Lutz’ possible return created a few questions.

“Everyone is saying he will come back ‘if.’ Are there any stipulations on his coming back?” said Mary Ann Philabaun, Ironton Education Association President .

“Is there any truth to the rumor he will come back if certain people lose their jobs?” she said.

Rowe said specifics had not been discussed.

Lutz isn’t the only one who wants to discuss things with the board.

The embattled Parker asked the board to allow him an executive session at its July regular meeting to discuss the issues that swirl around his tenure as athletic director.

Parker acknowledged there were rumors that some coaches were angry with him and invited them to meet with him and the board in executive session to discuss their anger.

“I have not always done things that were popular; but what I did, I put the kids first,” he said. “I acknowledge mistakes were made and I have corrected them.”

The meeting drew a crowd of about 50 people, including Rhonda Colegrove, who served on the head coach advisory committee. Colegrove wanted to know why Superintendent Dean Nance initially recommended Merrill Triplett to the vacancy when the committee had recommended Mark Vass.

Colegrove said four members of the committee wanted to recommend Vass. She and another member preferred Mark Lutz for the position but agreed in the end to support Vass.

She said Parker, who was on the committee, said current qualified employees may be able to sue the district if they weren’t given a chance for an interview.

“I felt used,” she said.

Nance said he did indeed recommend Vass to the head coach’s position, but Colegrove pointed out Vass’ name had only been put before the board after it rejected Triplett.

“He was recommended second and he should have been the only recommendation,” Colegrove said.

Nance said he had interviewed all three men — Vass, Lutz and Triplett — and that he was most impressed by Triplett. In his capacity as superintendent, he did what he thought was right, Nance said.

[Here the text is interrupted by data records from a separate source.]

Lemma check_subzones_Ok zone subzones tenant w u w' :
  getattr registry zone "tenant_id" = Ok tenant ->
  check_subzones zone subzones w = (Ok u, w') -> Forall (same_owner tenant) subzones.
Proof.
  intros Ht. unfold check_subzones, attr. unfold bind at 1, lift at 1. rewrite Ht.
  revert w. induction subzones as [|z l IH]; intros w; [done|]. cbn [mfor].
  intros (v & w1 & Hz & Hrest)%bind_Ok. apply bind_Ok in Hz as (t & w2 & Hl & Hi).
  injection Hl as Hl <-. apply raise_if_Ok in Hi as [Hi%negb_false_iff ->].
  constructor; [|by eapply IH]. by exists t.
Qed.


(** The parent of a new zone: the closest zone above it, of the same owner. *)
Definition parent_ok (tenant zone : pyval) (parent : option pyval) : Prop :=
  match parent with
  | Some p => same_owner tenant p /\
      exists id, getattr registry p "id" = Ok id /\ cell (fields_of_obj zone) "parent_zone_id" = id
  | None => True
  end.

Lemma set_attr_Ok cls o n v w o' w' :
  set_attr o n v w = (Ok o', w') -> is_obj cls o -> in_FIELDS registry cls n = true ->
  w' = w /\ is_obj cls o' /\ fields_of_obj o' = aset n v (fields_of_obj o).
Proof.
  unfold set_attr, lift. intros [= Hs <-] Ho Hin.
  destruct (setattr_field cls o n v Ho Hin) as (o1 & Hs1 & Ho1 & Hf). rewrite Hs in Hs1.
  by injection Hs1 as <-.
Qed.

Lemma attr_Ok cls o n (w : world) v w' :
  attr o n w = (Ok v, w') -> is_obj cls o -> in_FIELDS registry cls n = true ->
  is_relation registry cls n = false -> v = cell (fields_of_obj o) n /\ w' = w.
Proof.
  intros Hr Ho Hin Hrel. revert Hr. unfold attr, lift. rewrite (getattr_plain cls) by done. by intros [= <- <-].
Qed.
Lemma cell_aset n m v (f : row) : cell (aset m v f) n = if String.eqb n m then v else cell f n.
Proof. unfold cell. rewrite aget_aset. by destruct (String.eqb n m). Qed.

(** The parent step. *)
Lemma parent_step zone tenant parent w zone' w' :
  is_obj "Zone" zone ->
  match parent with
  | Some p =>
      let! t := attr p "tenant_id" in
      if py_eq t tenant
      then let! id := attr p "id" in set_attr zone "parent_zone_id" id
      else raise (Forbidden IllegalChildZone)
  | None => ret zone
  end w = (Ok zone', w') ->
  parent_ok tenant zone' parent /\ is_obj "Zone" zone' /\ w' = w /\
  forall n, n <> "parent_zone_id" -> cell (fields_of_obj zone') n = cell (fields_of_obj zone) n.
Proof.
  intros Hz. destruct parent as [p|]; [|by intros [= <- <-]].
  intros (t & w1 & Ht & Hr)%bind_Ok. injection Ht as Ht <-.
  destruct (py_eq t tenant) eqn:He; [|done].
  apply bind_Ok in Hr as (id & w2 & Hid & Hr). injection Hid as Hid <-.
  destruct (set_attr_Ok "Zone" _ _ _ _ _ _ Hr Hz eq_refl) as (-> & Hz' & Hf).
  split_and!; [|done..|].
  - split; [by exists t|]. exists id. by rewrite Hf, cell_aset.
  - intros n Hn. rewrite Hf, cell_aset. by destruct (String.eqb_spec n "parent_zone_id").
Qed.

(** C3: a zone that is created has its place. If the checks before a creation
    pass, the creating tenant (the one the zone names, else the caller's) is
    allowed to create it and below its limit of zones; the name has more than one
    label and is not too long; the closest stored zone above, if there is one,
    belongs to the same tenant and becomes the parent; all stored zones below
    belong to the same tenant; and the pool the scheduler chose has name servers.
    Passed or failed, the checks leave no trace: a refused creation changes
    nothing. *)
Theorem create_zone_checks_sound bfs rc filters ctx zone w r w' :
  is_obj "Zone" zone -> create_zone_checks bfs rc filters ctx zone w = (r, w') ->
  w' = w /\
  match r with
  | Raise _ => True
  | Ok (zone', subzones) =>
      let field := cell (fields_of_obj zone') in
      let own := cell (fields_of_obj zone) "tenant_id" in
      let tenant := field "tenant_id" in
      tenant = (if truthy own then own else tenant_val ctx) /\
      enforce "create_zone" ctx [("tenant_id", tenant); ("zone_name", field "name")] = true /\
      (exists count, count_zones ctx [("tenant_id", tenant)] w = (Ok count, w) /\
                     limit_check ctx tenant [("zones", count)] w = (Ok tt, w)) /\
      (exists name, field "name" = PStr name /\
         (Z.of_nat (String.length name) <= conf_int "service:central.max_zone_name_len")%Z /\
         (1 < length (split_char dot (strip_dots name)))%nat /\
         (exists parent, _is_subzone ctx name (field "pool_id") w = (Ok parent, w) /\
                         parent_ok tenant zone' parent) /\
         _is_superzone ctx name (field "pool_id") w = (Ok subzones, w)) /\
      Forall (same_owner tenant) subzones /\
      exists ns, _get_pool_ns_records ctx (field "pool_id") w = (Ok ns, w) /\ ns <> []
  end.
Proof.
  intros Hz Hrun. split; [by eapply create_zone_checks_reads|].
  destruct r as [[zone' subzones]|]; [|done]. unfold create_zone_checks in Hrun.
  apply bind_Ok in Hrun as (own & w1 & Hown & Hrun).
  destruct (attr_Ok "Zone" _ _ _ _ _ Hown Hz eq_refl eq_refl) as [-> ->].
  apply bind_Ok in Hrun as (zone1 & w1 & Hset & Hrun).
  destruct (set_attr_Ok "Zone" _ _ _ _ _ _ Hset Hz eq_refl) as (-> & Hz1 & Hf1).
  apply bind_Ok in Hrun as (tenant & w1 & Ht & Hrun).
  destruct (attr_Ok "Zone" _ _ _ _ _ Ht Hz1 eq_refl eq_refl) as [-> ->]. clear Hown Hset Ht.
  apply bind_Ok in Hrun as (name_ & w1 & Hn & Hrun).
  destruct (attr_Ok "Zone" _ _ _ _ _ Hn Hz1 eq_refl eq_refl) as [-> ->]. clear Hn.
  set (tenant := cell (fields_of_obj zone1) "tenant_id") in *.
  apply bind_Ok in Hrun as (? & w1 & [Hpol ->]%check_Ok & Hrun).
  apply bind_Ok in Hrun as ([] & w1 & Hq & Hrun).
  apply bind_Ok in Hq as (count & w2 & Hcount & Hlim).
  apply bind_Ok in Hrun as (name & w3 & Hname & Hrun).
  apply bind_Ok in Hrun as (? & w4 & Hvalid & Hrun).
  apply bind_Ok in Hrun as (ttl & w5 & Httl & Hrun).
  apply bind_Ok in Hrun as (? & w6 & Hcheck & Hrun).
  apply bind_Ok in Hrun as (pool_id & w7 & Hpool & Hrun).
  apply bind_Ok in Hrun as (zone2 & w8 & Hset & Hrun).
  destruct (set_attr_Ok "Zone" _ _ _ _ _ _ Hset Hz1 eq_refl) as (-> & Hz2 & Hf2). clear Hset.
  apply bind_Ok in Hrun as (parent & w8 & Hparent & Hrun).
  apply bind_Ok in Hrun as (zone3 & w9 & Hstep & Hrun).
  destruct (parent_step _ _ _ _ _ _ Hz2 Hstep) as (Hpar & Hz3 & -> & Hf3). clear Hstep.
  apply bind_Ok in Hrun as (subs & w9 & Hsuper & Hrun).
  apply bind_Ok in Hrun as (? & w10 & Hsubs & Hrun).
  apply bind_Ok in Hrun as (ns & w11 & Hns & Hrun).
  apply bind_Ok in Hrun as (? & w12 & [Hlen ->]%raise_if_Ok & Hrun). injection Hrun as <- <- <-.
  assert (Hname' : cell (fields_of_obj zone1) "name" = PStr name).
  { destruct (cell (fields_of_obj zone1) "name"); try done. by injection Hname as ->. }
  pose proof (zone_name_accepted _ _ _ _ _ Hvalid) as [Hfits Hlabels].
  reads_subst.
  assert (Htenant3 : cell (fields_of_obj zone3) "tenant_id" = tenant).
  { rewrite Hf3 by done. by rewrite Hf2, cell_aset. }
  assert (Hname3 : cell (fields_of_obj zone3) "name" = PStr name).
  { rewrite Hf3 by done. by rewrite Hf2, cell_aset. }
  assert (Hpool3 : cell (fields_of_obj zone3) "pool_id" = pool_id).
  { rewrite Hf3 by done. by rewrite Hf2, cell_aset. }
  cbv zeta. rewrite Htenant3, Hname3, Hpool3, <- Hname'. split_and!.
  - subst tenant. by rewrite Hf1, cell_aset.
  - done.
  - by exists count.
  - exists name. split_and!; try done. by exists parent.
  - eapply check_subzones_Ok; [|exact Hsubs]. rewrite (getattr_plain "Zone") by done. by rewrite Htenant3.
  - exists ns. split; [done|]. by destruct ns.
Qed.
End Checks.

Given a chance to speak, some members of the audience called on the board to at least recognize the community had questions and concerns about the future of the district’s sports program.

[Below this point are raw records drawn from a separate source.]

(** [do_update]: what the caller asks for is written in the data of each record, as
    [op;id;data]. *)
Definition semicolon : ascii := ";"%char.
Definition ops_of (record : pyval) : P world (list string) :=
  let! data := attr record "data" in
  let! data := str_of data in ret (split_char semicolon data).
(** [format_validate] *)
Definition well_formed (values : list string) : bool :=
  match values with
  | [op; id; data] =>
      if String.eqb op "create" then String.eqb id ""
      else if mem_str op ["update"; "nochange"] then true
      else String.eqb op "delete" && negb (String.eqb data "")
  | _ => false
  end.
Definition format_validate (records : list pyval) : P world unit :=
  mfor records (fun record =>
    let! values := ops_of record in raise_if (negb (well_formed values)) (BadRequest InvalidRecord)).
Definition is_create (values : list string) : bool :=
  match values with op :: _ => String.eqb op "create" | [] => false end.
(** One record: the record as it is in the record set afterwards, whether the
    request counts as done, and the zone. [around r] is the record set with [r] in
    the place of the record. *)
Definition update_one (ctx : context) (dealwith_nochange : bool) (around : pyval -> pyval) (zone record : pyval) :
    P world (pyval * bool * pyval) :=
  let! values := ops_of record in
  match values with
  | op :: id :: data :: _ =>
      let change (method : string) :=
        let! record := set_attr record "action" (PStr "UPDATE") in
        let! record := set_attr record "id" (PStr id) in
        let! record := set_attr record "data" (PStr data) in
        let! ok := ask_worker method zone record (around record) in ret (record, ok, zone) in
      if String.eqb op "create" then
        let! record := set_attr record "data" (PStr data) in
        let! ' (record_db, zone) := _create_record_in_storage ctx zone (around record) record in
        let! record_db := set_attr record_db "action" (PStr "CREATE") in
        let! ok := ask_worker "create_record" zone record_db (around record) in ret (record, ok, zone)
      else if String.eqb op "update" then change "update_record"
      else if String.eqb op "nochange" then
        if dealwith_nochange then change "update_record" else ret (record, true, zone)
      else if String.eqb op "delete" then
        let! record := set_attr record "action" (PStr "DELETE") in
        let! record := set_attr record "id" (PStr id) in
        let! ok := ask_worker "delete_record" zone record (around record) in ret (record, ok, zone)
      else ret (record, false, zone)
  | _ => raise (Py PyIndexError)
  end.
Fixpoint update_each (ctx : context) (dealwith_nochange : bool) (recordset zone : pyval) (pre post : list pyval)
    (successes : nat) : P world (pyval * nat) :=
  match post with
  | [] => ret (zone, successes)
  | record :: post' =>
      let around := fun r => with_attr_items recordset "records" (app pre (r :: post')) in
      let! ' (record, ok, zone) := update_one ctx dealwith_nochange around zone record in
      update_each ctx dealwith_nochange recordset zone (app pre [record]) post'
        (if ok : bool then S successes else successes)
  end.
(** [AllFailed] when nothing was done, [PartlyFailed] when not everything was. *)
Definition outcome {A} (successes total : nat) (done : P world A) : P world A :=
  if (successes =? total)%nat then done
  else if (successes =? 0)%nat then raise (Failed AllFailed)
  else raise (Failed PartlyFailed).
Definition do_update (ctx : context) (dealwith_nochange : bool) (zone recordset : pyval) : P world pyval :=
  let! id := attr recordset "id" in
  let! record_count_db := count_records ctx [("recordset_id", id)] in
  let! records := items_of recordset "records" in
  let! ops := mmap ops_of records in
  let create_count := length (filter (fun v => is_create v = true) ops) in
  raise_if (negb (Z.of_nat (length records) - Z.of_nat create_count =? record_count_db)%Z) NotEqual ;;;
  try_except (format_validate records)
    (fun e => match e with Py Blocked => None | _ => Some (raise (BadRequest InvalidRecord)) end) ;;;
  let! ' (zone, successes) := update_each ctx dealwith_nochange recordset zone [] records 0 in
  outcome successes (length records)
    (let! zone_id := attr zone "id" in
     let! recordset := central_get_recordset ctx zone_id id in
     let! stored := central_find_records ctx [("recordset_id", id)] no_page in
     let! l := mmap record_summary (list_objects stored) in
     set_attr recordset "records_ext" (PList l)).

“Everyone knows, honestly, that there is a someplace somewhere,” Susan McClellan said. “All I’m asking is for the school to investigate this honestly, and get the problem fixed. We have lost so many coaches. If problems aren’t addressed, it’s not going to help.”

Tom Osborne agreed.

“Why are we losing all these hall of fame-caliber coaches that other schools would love to have?” he said. “Amy Hughes and Bob Lutz and Roger Zornes. I’m not saying Mark LaFon didn’t do a good job. He did do a good job. All I’m saying is we’re losing people other schools would kill, well maybe not kill, but would love to get.”

Nance said Zornes, though he does not coach basketball anymore still teaches at the high school.

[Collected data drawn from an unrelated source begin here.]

(* ===== verification/CentralCreate.v ===== *)
(** * Central: how a zone comes about (designate/central/service.py)

    The name servers of a zone, the record sets every new zone gets, the second
    half of [create_zone] and the whole method; zone transfers from a master;
    counting and reports; diagnostics; imports and exports. *)
From Stdlib Require Import ZArith Lia Ascii String.
From stdpp Require Import base option numbers strings sets list.
From S2P Require Import Prelude PyStr Exceptions Values Objects Utils Classes World Decorators Sql Tables Storage StorageZdns Quota Scheduler Central CentralZones CentralRecords CentralViews.
Local Open Scope string_scope.

Section Create.
Context `{Env} `{SqlEngine} `{Services}.
Variable payloads : string -> pyval -> list pyval -> list pyval.
(** What the scheduler's filters take from outside the source. *)
Variable bool_from_string : pyval -> option bool.
Variable random_choice : nat -> nat.
Variable scheduler_filters : list filter_kind.

(** [get_zone_ns_records] *)
Definition get_zone_ns_records (ctx : context) (zone_id : pyval) : P world (list pyval) :=
  let! pool_id :=
    (match zone_id with
     | PNone => check_policy "get_zone_ns_records" ctx [] ;;; ret (PStr (conf_str "service:central.default_pool_id"))
     | _ =>
         let! zone := get_zone ctx zone_id in
         let! target := zone_target zone_id zone in
         let! pool_id := attr zone "pool_id" in
         check_policy "get_zone_ns_records" ctx target ;;; ret pool_id
     end) in
  _get_pool_ns_records ctx pool_id.

(** ** The record sets of the service itself *)
Definition managed_record (data : pyval) : P world pyval :=
  lift (new_obj registry "Record" [("data", data); ("managed", PBool true)]).
Definition record_list (records : list pyval) : P world pyval :=
  lift (new_obj registry "RecordList" [("objects", PList records)]).

(** [_create_soa], [_create_ns] *)
Definition create_managed (ctx : context) (zone : pyval) (type : string) (data : list pyval) : P world pyval :=
  let! records := mmap managed_record data in
  let! records := record_list records in
  let! name := attr zone "name" in
  let! recordset := lift (new_obj registry "RecordSet" [("name", name); ("type", PStr type); ("records", records)]) in
  let! ' (recordset, zone) := _create_recordset_in_storage ctx zone recordset in ret recordset.
Definition _create_soa (ctx : context) (zone : pyval) : P world pyval :=
  let! pool_id := attr zone "pool_id" in
  let! ns_records := _get_pool_ns_records ctx pool_id in
  let! data := lift (_build_soa_record zone ns_records) in
  create_managed ctx zone "SOA" [data].
Definition _create_ns (ctx : context) (zone : pyval) (ns_records : list pyval) : P world pyval :=
  if negb (String.eqb (str_attr zone "type") "PRIMARY") then ret PNone
  else create_managed ctx zone "NS" ns_records.

(** [_add_ns], [_delete_ns] *)
Definition managed_recordset (recordset : pyval) : P world bool :=
  let! records := items_of recordset "records" in ret (recordset_managed records).
Definition store_ns (ctx : context) (zone recordset : pyval) : P world unit :=
  transaction (binary (update_recordset_incremented ctx true)) [zone; recordset] ;;; ret tt.
Definition ns_criterion (zone_id : pyval) : list (string * pyval) := [("zone_id", zone_id); ("type", PStr "NS")].
Definition _add_ns (ctx : context) (ns_record zone : pyval) : P world unit :=
  let! zone_id := attr zone "id" in
  let! recordsets := central_find_recordsets ctx (ns_criterion zone_id) no_page in
  let! flags := mmap managed_recordset (list_objects recordsets) in
  match map fst (filter (fun x => x.2 = true) (zip (list_objects recordsets) flags)) with
  | [] => _create_ns ctx zone [ns_record] ;;; ret tt
  | [recordset] =>
      let! records := items_of recordset "records" in
      let! record := managed_record ns_record in
      store_ns ctx zone (with_attr_items recordset "records" (app records [record]))
  | _ => raise (NotFound RecordSetNotFound)
  end.
(** [list.remove] of every record with the data, in turn: the first equal one. *)
Fixpoint remove_first (x : pyval) (l : list pyval) : list pyval :=
  match l with [] => [] | y :: l' => if py_eq y x then l' else y :: remove_first x l' end.
Definition _delete_ns (ctx : context) (ns_record zone : pyval) : P world unit :=
  let! zone_id := attr zone "id" in
  let! recordset := central_find_recordset ctx (ns_criterion zone_id) in
  let! records := items_of recordset "records" in
  let! left := mfold (map (deepcopy registry) records) records (fun left record =>
    let! data := attr record "data" in ret (if py_eq data ns_record then remove_first record left else left)) in
  store_ns ctx zone (with_attr_items recordset "records" left).

(** [_create_default_a], [_create_default_ns]: a record set with one record, which
    is at once taken for created. *)
Definition mirror (rr_id : string) (recordset record : pyval) : P world row :=
  let! name := attr recordset "name" in
  let! ttl := attr recordset "ttl" in
  let! record_id := attr record "id" in
  let! rdata := attr record "data" in
  let! type := attr recordset "type" in
  ret [("rr_id", PStr rr_id); ("name", name); ("ttl", ttl); ("record_id", record_id); ("rdata", rdata);
       ("type", type); ("klass", PStr "IN")].
Definition create_default (ctx : context) (zone : pyval) (name type data : string) : P world pyval :=
  let! record := managed_record (PStr data) in
  let! records := record_list [record] in
  let! ttl := attr zone "ttl" in
  let! recordset := lift (new_obj registry "RecordSet"
                      [("name", PStr name); ("type", PStr type); ("records", records); ("ttl", ttl)]) in
  let rr_id := join "$" [name; type; data; b64encode (text ttl)] in
  let! ' (recordset, zone) := _create_recordset_in_storage ctx zone recordset in
  let! items := items_of recordset "records" in
  mfold items zone (fun zone data =>
    let! ' (record, zone) := _create_record_in_storage ctx zone recordset data in
    let! zdns_record := mirror rr_id recordset record in
    central_create_zdns_record zdns_record ;;; ret zone) ;;;
  update_recordset_status ctx recordset "CREATE" "SUCCESS" ;;;
  ret recordset.
Definition zone_name (zone : pyval) : P world string := let! name := attr zone "name" in str_of name.
Definition _create_default_a (ctx : context) (zone : pyval) : P world pyval :=
  let! name := zone_name zone in create_default ctx zone ("ns." ++ name) "A" "127.0.0.1".
Definition _create_default_ns (ctx : context) (zone : pyval) : P world pyval :=
  let! name := zone_name zone in create_default ctx zone name "NS" ("ns." ++ name).
Definition create_default_record (ctx : context) (zone : pyval) : P world unit :=
  transaction (unary (fun zone => _create_default_ns ctx zone ;;; _create_default_a ctx zone ;;; ret tt)) [zone].

(** ** [create_zone] *)

(** [_create_zone_in_storage]: the record sets that come with the zone, without
    their records. *)
Definition create_zone_in_storage (ctx : context) (zone : pyval) : P world pyval :=
  let! zone := with_life (PStr "CREATE") (PStr "PENDING") zone in
  let! zone := create_zone ctx zone in
  let! id := attr zone "id" in
  get_zone_ns_records ctx id ;;;
  when (obj_attr_is_set zone "recordsets")
    (let! rrsets := items_of zone "recordsets" in
     mfor rrsets (fun rrset => _create_recordset_in_storage ctx zone rrset ;;; ret tt)) ;;;
  ret zone.
(** [_create_zone] *)
Definition _create_zone (ctx : context) (zone : pyval) (subzones : list pyval) : P world pyval :=
  let! serial := attr zone "serial" in
  let! zone := (if String.eqb (str_attr zone "type") "SECONDARY" && py_eq serial PNone
                then set_attr zone "serial" (PInt 1) else ret zone) in
  let! attributes := items_of zone "attributes" in
  let view_id := default PNone (attr_list_get attributes "view_id") in
  let! zone := (if truthy view_id then central_get_view ctx view_id ;;; set_attr zone "view_id" view_id
                else raise (BadRequest NeedView)) in
  let! zone := transaction (unary (create_zone_in_storage ctx)) [zone] in
  zone_api "create_zone" [zone] ;;;
  let! id := attr zone "id" in
  let! zone := get_zone_checked ctx id in
  create_default_record ctx zone ;;;
  mfor subzones (fun subzone =>
    let! id := attr zone "id" in
    let! subzone := set_attr subzone "parent_zone_id" id in
    central_update_zone payloads ctx true subzone ;;; ret tt) ;;;
  ret zone.
Definition create_zone_body (ctx : context) (zone : pyval) : P world pyval :=
  let! ' (zone, subzones) := create_zone_checks bool_from_string random_choice scheduler_filters ctx zone in
  _create_zone ctx zone subzones.
Definition central_create_zone (ctx : context) (zone : pyval) : P world pyval :=
  notification payloads "dns.domain.create" (notification payloads "dns.zone.create"
    (synchronized_zone true (unary (create_zone_body ctx)))) [zone].

(** ** Looking up, counting *)
Definition central_find_zone (ctx : context) (c : list (string * pyval)) : P world pyval :=
  check_policy "find_zone" ctx (own_target ctx) ;;; find_zone ctx c.
Definition central_count_zones (ctx : context) (c : list (string * pyval)) : P world Z :=
  check_policy "count_zones" ctx (criterion_tenant c) ;;; count_zones ctx c.
Definition central_purge_zones (ctx : context) (c : list (string * pyval)) (limit : pyval) : P world pyval :=
  check_policy "purge_zones" ctx c ;;; purge_zones ctx c limit.
Definition central_find_tenants (ctx : context) : P world pyval :=
  check_policy "find_tenants" ctx [] ;;; find_tenants ctx.
Definition central_get_tenant (ctx : context) (tenant_id : pyval) : P world pyval :=
  check_policy "get_tenant" ctx [("tenant_id", tenant_id)] ;;; get_tenant ctx tenant_id.
Definition central_count_tenants (ctx : context) : P world Z :=
  check_policy "count_tenants" ctx [] ;;; count_tenants ctx.
(** [count_report] *)
Definition count_report (ctx : context) (criterion : pyval) : P world pyval :=
  let report d := ret (PList [PDict d]) in
  match criterion with
  | PNone =>
      let! zones := central_count_zones ctx [] in
      let! records := central_count_records ctx [] in
      let! tenants := central_count_tenants ctx in
      report [("zones", PInt zones); ("records", PInt records); ("tenants", PInt tenants)]
  | PStr s =>
      if String.eqb s "zones" then let! n := central_count_zones ctx [] in report [("zones", PInt n)]
      else if String.eqb s "zones_delayed_notify" then
        let! n := central_count_zones ctx [("delayed_notify", PBool true)] in
        report [("zones_delayed_notify", PInt n)]
      else if String.eqb s "records" then let! n := central_count_records ctx [] in report [("records", PInt n)]
      else if String.eqb s "tenants" then let! n := central_count_tenants ctx in report [("tenants", PInt n)]
      else raise (NotFound ReportNotFound)
  | _ => raise (NotFound ReportNotFound)
  end.

(** [xfr_zone]: ask one of the masters, and transfer when it is ahead. [pick] is
    [random.choice]. *)
Definition serial_of_answer (v : pyval) : R pyval :=
  match v with PList [_; serial; _] => Ok serial | _ => Raise (Py PyTypeError) end.
Definition xfr_zone (pick : nat -> nat) (ctx : context) (zone_id : pyval) : P world unit :=
  let! zone := get_zone ctx zone_id in
  let! target := zone_target zone_id zone in
  check_policy "xfr_zone" ctx target ;;;
  raise_if (negb (String.eqb (str_attr zone "type") "SECONDARY")) (BadRequest BR_Base) ;;;
  let! masters := items_of zone "masters" in
  match masters !! pick (length masters) with
  | None => raise (Py PyIndexError)
  | Some srv =>
      let! host := attr srv "host" in
      let! port := attr srv "port" in
      let! answer := call "mdns" "get_serial_number" [zone; host; port; PInt 3; PInt 1; PInt 3; PInt 0] in
      let! serial := lift (serial_of_answer answer) in
      let! current := attr zone "serial" in
      let! ahead := lift (py_gt serial current) in
      when ahead (send (Cast "mdns" "perform_zone_xfr" [zone]))
  end.

(** ** Diagnostics *)
Definition _sync_zone (zone : pyval) : P world unit := send (Cast "pool_manager" "update_zone" [zone]).
Definition sync_zones (ctx : context) : P world (list (pyval * pyval)) :=
  transaction (fun _ =>
    check_policy "diagnostics_sync_zones" ctx [] ;;;
    let! zones := find_zones ctx [] no_page in
    mmap (fun zone => _sync_zone zone ;;; let! id := attr zone "id" in ret (id, PNone)) (list_objects zones)) [].
Definition sync_zone (ctx : context) (zone_id : pyval) : P world unit :=
  transaction (unary (fun zone_id =>
    let! zone := get_zone ctx zone_id in
    let! target := zone_target zone_id zone in
    check_policy "diagnostics_sync_zone" ctx target ;;; _sync_zone zone)) [zone_id].
Definition sync_record (ctx : context) (zone_id recordset_id record_id : pyval) : P world unit :=
  transaction (ternary (fun zone_id recordset_id record_id =>
    let! zone := get_zone ctx zone_id in
    let! recordset := get_recordset ctx recordset_id in
    let! target := record_target zone_id zone recordset_id recordset record_id in
    check_policy "diagnostics_sync_record" ctx (adel "zone_type" target) ;;;
    zone_api "update_zone" [zone] ;;; ret tt)) [zone_id; recordset_id; record_id].
End Create.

“But that’s my point,” Osborne said. “Why doesn’t he coach anymore?”

Nance said Zornes would not adhere to rules in the athletic department, including regulations on student dress and appearance.

Jack Dennin, in the audience wanted to know who made the rules.

“It’s the athletic director,” he contended. “It’s the same thing with all of them.”

While some in the audience defended Parker and decried the turmoil surrounding athletics, others wanted to know if he could be moved to another position and removed as athletic director. Philabaun said the board cannot just eliminate a job that falls under the contract without the union’s agreement.

She said while the board has some latitude in moving people from position to position, it must have a good reason. If that reason is related to a person’s job performance, that person must be given a chance to correct his or her weaknesses.

She also said job moves could not be deemed punishment and can’t be considered “arbitrary or capricious.”

One man asked if there was a “harmony clause” in Parker’s contract. Nance said there was none.

Like the last regular meeting, Thursday’s session came complete with a bouncer: An Ironton police officer stood by until the community input portion of the meeting was completed.

Next Thursday’s special meeting will be at 5 p.m. at the administration building.